Unusually he says he would only stand for one term as he has "no desire to become a professional politician" and says one term is enough before you start to "lose touch with reality".
And he is dismissive of current mayor Ken Livingstone's bid to be re-elected for a third term: "Anybody who believes in democracy should, after two terms, stand clear. You've got to let somebody else into the job."
He is strongly against expanding Heathrow, saying the government has displayed "total cowardice", not because of the usual environmental reasons - but because of the danger of a plane coming down over London - instead he would see a new airport built in the Thames estuary, in a similar manner to that built off Hong Kong.
And, as a designer, he would like to see London become an "innovation hub" - attracting the best creative talent in the world. He is no fan of the congestion charge and is among several mayoral candidates who would like to see the Routemaster bus return to London's streets.
He says he has been approached by various parties to join them, most recently the BNP.
'Near the knuckle'
Mr O'Connor puts that down to the English Democrats' use of the St George flag, which he says has become unfairly associated with the far right, "partly because the idea of England was abandoned.
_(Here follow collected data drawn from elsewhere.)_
(* ===== verification/RingbufItem.v ===== *)
(** * Item buffers: the chain of blocks in the storage

    No-split and allow-split buffers keep a chain of blocks (items, item parts
    and dummies) from the free pointer over the read pointer to the acquire
    pointer.  This file describes such a chain and how memory writes, removals
    at the front and additions at the end act on it. *)

From S2P Require Import Prelude Ringbuf RingbufByte.

#[local] Ltac Zify.zify_post_hook ::= Z.div_mod_to_equations.

(** ** Alignment *)

Definition al (n : Z) : Z := 4 * ((n + 3) / 4).

Lemma land_lnot_3 x : 0 <= x -> Z.land x (Z.lnot 3) = 4 * (x / 4).
Proof.
  intros Hx. change 3 with (Z.ones 2). rewrite <- Z.ldiff_land, Z.ldiff_ones_r by lia.
  rewrite Z.shiftl_mul_pow2, Z.shiftr_div_pow2 by lia. change (2 ^ 2) with 4. lia.
Qed.

Lemma rbALIGN_SIZE_al n : 0 <= n < 4294967292 -> rbALIGN_SIZE n = al n.
Proof.
  intros. unfold rbALIGN_SIZE, rbALIGN_MASK, al. rewrite u32_id by lia.
  apply land_lnot_3. lia.
Qed.

Lemma rbCHECK_ALIGNED_spec p : rbCHECK_ALIGNED p = (p mod 4 =? 0).
Proof. unfold rbCHECK_ALIGNED, rbALIGN_MASK. change 3 with (Z.ones 2). by rewrite Z.land_ones. Qed.

(** ** Blocks *)

(** A block: its header's length and flags, and the item's bytes. *)
Record blk := Blk { b_len : Z; b_flags : Z; b_data : list Z }.

Definition is_dummy (b : blk) : bool := flag (b_flags b) rbITEM_DUMMY_DATA_FLAG.
Definition is_split (b : blk) : bool := flag (b_flags b) rbITEM_SPLIT_FLAG.
Definition is_freed (b : blk) : bool := flag (b_flags b) rbITEM_FREE_FLAG.

Section Chain.
  Context (head size maxlen : Z) (geo : 8 <= size < 2147483648 /\ size mod 4 = 0 /\ 0 <= maxlen < 2147483648).
  Set Default Proof Using "All".

  (** The ring bytes a block takes up, with the unusable rest before the tail. *)
Definition ext (off : Z) (b : blk) : Z :=
    if is_dummy b then size - off
    else let e := 8 + al (b_len b) in if size - (off + e) <? 8 then size - off else e.

Definition next (off : Z) (b : blk) : Z := adv size off (ext off b).

Definition good (off : Z) : Prop := 0 <= off /\ off mod 4 = 0 /\ off + 8 <= size.

Definition block_at (m : mem) (off : Z) (b : blk) : Prop :=
    good off /\ load32 m (head + off) = b_len b /\ load32 m (head + off + 4) = b_flags b /\
    (0 <= b_len b <= maxlen /\ 0 <= b_flags b < 16) /\
    (is_split b = true -> off + 8 + al (b_len b) = size) /\
    (is_dummy b = false ->
     off + 8 + al (b_len b) <= size /\ len (b_data b) = b_len b /\
     load_bytes m (head + off + 8) (b_len b) = b_data b).

Fixpoint chain (m : mem) (off : Z) (bs : list blk) : Prop :=
    match bs with
    | [] => True
    | b :: bs => block_at m off b /\ chain m (next off b) bs
    end.

Fixpoint total (off : Z) (bs : list blk) : Z :=
    match bs with
    | [] => 0
    | b :: bs => ext off b + total (next off b) bs
    end.

Lemma ext_range m off b : block_at m off b -> 8 <= ext off b <= size - off.
  Proof.
    intros ((? & ? & ?) & _ & _ & ? & _ & Hd). unfold ext. destruct (is_dummy b); [lia|].
    destruct (Hd eq_refl) as [? _]. unfold al in *.
    match goal with |- context [?x <? 8] => destruct (Z.ltb_spec x 8) end; lia.
  Qed.

Lemma next_good m off b : block_at m off b -> good (next off b).
  Proof.
    intros B. pose proof (ext_range _ _ _ B). destruct B as ((? & ? & ?) & _ & _ & ? & _ & Hd).
    unfold next, adv, good. unfold ext in *. unfold al in *.
    destruct (is_dummy b).
    - destruct (Z.ltb_spec (off + (size - off)) size); lia.
    - destruct (Hd eq_refl) as [? _].
      destruct (Z.ltb_spec (size - (off + (8 + 4 * ((b_len b + 3) / 4)))) 8);
      match goal with |- context [?x <? size] => destruct (Z.ltb_spec x size) end; lia.
  Qed.

Lemma total_nonneg m off bs : chain m off bs -> 0 <= total off bs.
  Proof.
    revert off. induction bs as [|b bs IH]; intros off; simpl; [lia|].
    intros [B C]. pose proof (ext_range _ _ _ B). specialize (IH _ C). lia.
  Qed.

Lemma total_pos m off b bs : chain m off (b :: bs) -> 8 <= total off (b :: bs).
  Proof.
    intros [B C]. simpl. pose proof (ext_range _ _ _ B). pose proof (total_nonneg _ _ _ C). lia.
  Qed.

  (** The offset after a chain. *)
Fixpoint after (off : Z) (bs : list blk) : Z :=
    match bs with [] => off | b :: bs => after (next off b) bs end.

Lemma after_good m off bs : good off -> chain m off bs -> good (after off bs).
  Proof.
    revert off. induction bs as [|b bs IH]; intros off G; simpl; [done|].
    intros [B C]. apply IH; [by eapply next_good|done].
  Qed.

Lemma after_total m off bs :
    good off -> chain m off bs -> total off bs <= size -> after off bs = adv size off (total off bs).
  Proof.
    revert off. induction bs as [|b bs IH]; intros off G; simpl.
    - intros _ _. unfold adv, good in *. destruct (Z.ltb_spec (off + 0) size); lia.
    - intros [B C] Ht. pose proof (ext_range _ _ _ B). pose proof (total_nonneg _ _ _ C).
      rewrite IH by (try lia; eauto using next_good). unfold next in *.
      rewrite adv_adv by (unfold good in *; lia). done.
  Qed.

Lemma after_app off bs1 bs2 : after off (bs1 ++ bs2) = after (after off bs1) bs2.
  Proof using Type. clear geo. revert off. induction bs1; simpl; auto. Qed.

Lemma total_app off bs1 bs2 :
    total off (bs1 ++ bs2) = total off bs1 + total (after off bs1) bs2.
  Proof using Type. clear geo. revert off. induction bs1 as [|b bs1 IH]; intros off; simpl; [lia|]. rewrite IH. lia. Qed.

Lemma chain_app m off bs1 bs2 :
    chain m off (bs1 ++ bs2) <-> chain m off bs1 /\ chain m (after off bs1) bs2.
  Proof using Type. clear geo. revert off. induction bs1 as [|b bs1 IH]; intros off; simpl; [tauto|]. rewrite IH. tauto. Qed.

  (** The addresses handed to readers and not returned yet, with the bytes
      behind them. *)
Fixpoint live (off : Z) (bs : list blk) : list (Z * list Z) :=
    match bs with
    | [] => []
    | b :: bs =>
        (if is_freed b || is_dummy b then [] else [(head + off + 8, b_data b)]) ++ live (next off b) bs
    end.

Lemma live_app off bs1 bs2 : live off (bs1 ++ bs2) = live off bs1 ++ live (after off bs1) bs2.
  Proof using Type.
    clear geo. revert off. induction bs1 as [|b bs1 IH]; intros off; simpl; [done|].
    by rewrite IH, app_assoc.
  Qed.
I think that needs to be challenged".
"I said I would rather eat my left testicle than join the BNP - bear in mind I was in the anti-apartheid movement," he added.
He says he is "along for the ride" in the mayoral race and says he does not have any expectations .
"If you're a small party let's face it, you've got a serious uphill task," he said.
"It's a bit like Fathers 4 Justice, I'm trying to get people talking about it, start thinking about things then you can create some kind of climate change in terms of whatever issue you're trying to raise a profile of.
"My raison d'etre in this is really about the kids first and the imbalance of the United Kingdom second."
Despite the complaints about his posters, he said he will not be curbing his campaign but will expand the "range and nature" of the ads. He promises a "near the knuckle" campaign. It seems the spirit of Fathers 4 Justice lives on.
"The reality is if I had more money than God, like Boris, I would be running a different campaign," said Mr O'Connor.
"That's what we're up against, give me £1.2m and I'm going to run a campaign in a much different way. Give me 50p and I will give you the best I can do for that amount of money. That is the reality of politics."